Return the whole of the data exactly.

Stored records —
- Opening Delimiter -
(** ** Theorems *)

(** C11: the frame pool does not leak.  In every state reachable by borrowing,
    using, charging and releasing frames in any order, a frame the pool hands out
    has exactly the requested number of zero bindings, no named binding, no
    deferred call and no charged bytes, and the chain's copied-bytes counter equals
    the sum charged to the live frames. *)
Theorem pool_frames_clean (s : PoolState) (e : Frame) (parent : Environment) (n : nat)
    (Hr : poolReach s) (He : e ∈ pool s \/ e = newPooled) :
  clean (borrowBlockEnv e parent n) n /\ chainBytes (chain s) = sumBytes (live s).
Proof.
  destruct (poolReach_inv s Hr) as (Hp & _ & Hc). split; [ | done]. apply borrow_clean.
  destruct He as [He | ->]; [ | apply newPooled_OK]. by rewrite Forall_forall in Hp; auto.
Qed.

(** An assignment changes one binding, and only if it may.  When
    [assignRoot] (by slot or by name) succeeds, exactly one binding of the chain
    holds the new value, that binding is not a constant and its declared type
    matches the value; every other binding, in particular every constant, is
    unchanged. *)
Theorem assign_one_binding (h : Handles) (env env' : Environment) (name : string)
    (depth slot : Z) (val : Value) (Hok : envOK env)
    (H : assignRoot h env name depth slot val = Ok env') :
  exists c b,
    bindingAt env c = Some b /\ b_IsConst b = false /\
    MatchesDeclared h val (b_DeclType b) = true /\
    bindingAt env' c = Some (withValue b val) /\
    forall c', c' <> c -> bindingAt env' c' = bindingAt env c'.
Proof.
  assert (exists c b, assigns h env env' c b val) as (c & b & H1 & H2 & H3 & H4 & _).
  { unfold assignRoot in H. split_if_in H; [by eapply AssignAt_spec | by eapply Assign_spec]. }
  exists c, b. do 3 (split; [done | ]). split; [by rewrite H4, decide_True | ].
  intros c' Hne. by rewrite H4, decide_False.
Qed.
- Closing Delimiter -
Solution to this task —
(** ** Theorems *)

(** C11: the frame pool does not leak.  In every state reachable by borrowing,
    using, charging and releasing frames in any order, a frame the pool hands out
    has exactly the requested number of zero bindings, no named binding, no
    deferred call and no charged bytes, and the chain's copied-bytes counter equals
    the sum charged to the live frames. *)
Theorem pool_frames_clean (s : PoolState) (e : Frame) (parent : Environment) (n : nat)
    (Hr : poolReach s) (He : e ∈ pool s \/ e = newPooled) :
  clean (borrowBlockEnv e parent n) n /\ chainBytes (chain s) = sumBytes (live s).
Proof.
  destruct (poolReach_inv s Hr) as (Hp & _ & Hc). split; [ | done]. apply borrow_clean.
  destruct He as [He | ->]; [ | apply newPooled_OK]. by rewrite Forall_forall in Hp; auto.
Qed.

(** An assignment changes one binding, and only if it may.  When
    [assignRoot] (by slot or by name) succeeds, exactly one binding of the chain
    holds the new value, that binding is not a constant and its declared type
    matches the value; every other binding, in particular every constant, is
    unchanged. *)
Theorem assign_one_binding (h : Handles) (env env' : Environment) (name : string)
    (depth slot : Z) (val : Value) (Hok : envOK env)
    (H : assignRoot h env name depth slot val = Ok env') :
  exists c b,
    bindingAt env c = Some b /\ b_IsConst b = false /\
    MatchesDeclared h val (b_DeclType b) = true /\
    bindingAt env' c = Some (withValue b val) /\
    forall c', c' <> c -> bindingAt env' c' = bindingAt env c'.
Proof.
  assert (exists c b, assigns h env env' c b val) as (c & b & H1 & H2 & H3 & H4 & _).
  { unfold assignRoot in H. split_if_in H; [by eapply AssignAt_spec | by eapply Assign_spec]. }
  exists c, b. do 3 (split; [done | ]). split; [by rewrite H4, decide_True | ].
  intros c' Hne. by rewrite H4, decide_False.
Qed.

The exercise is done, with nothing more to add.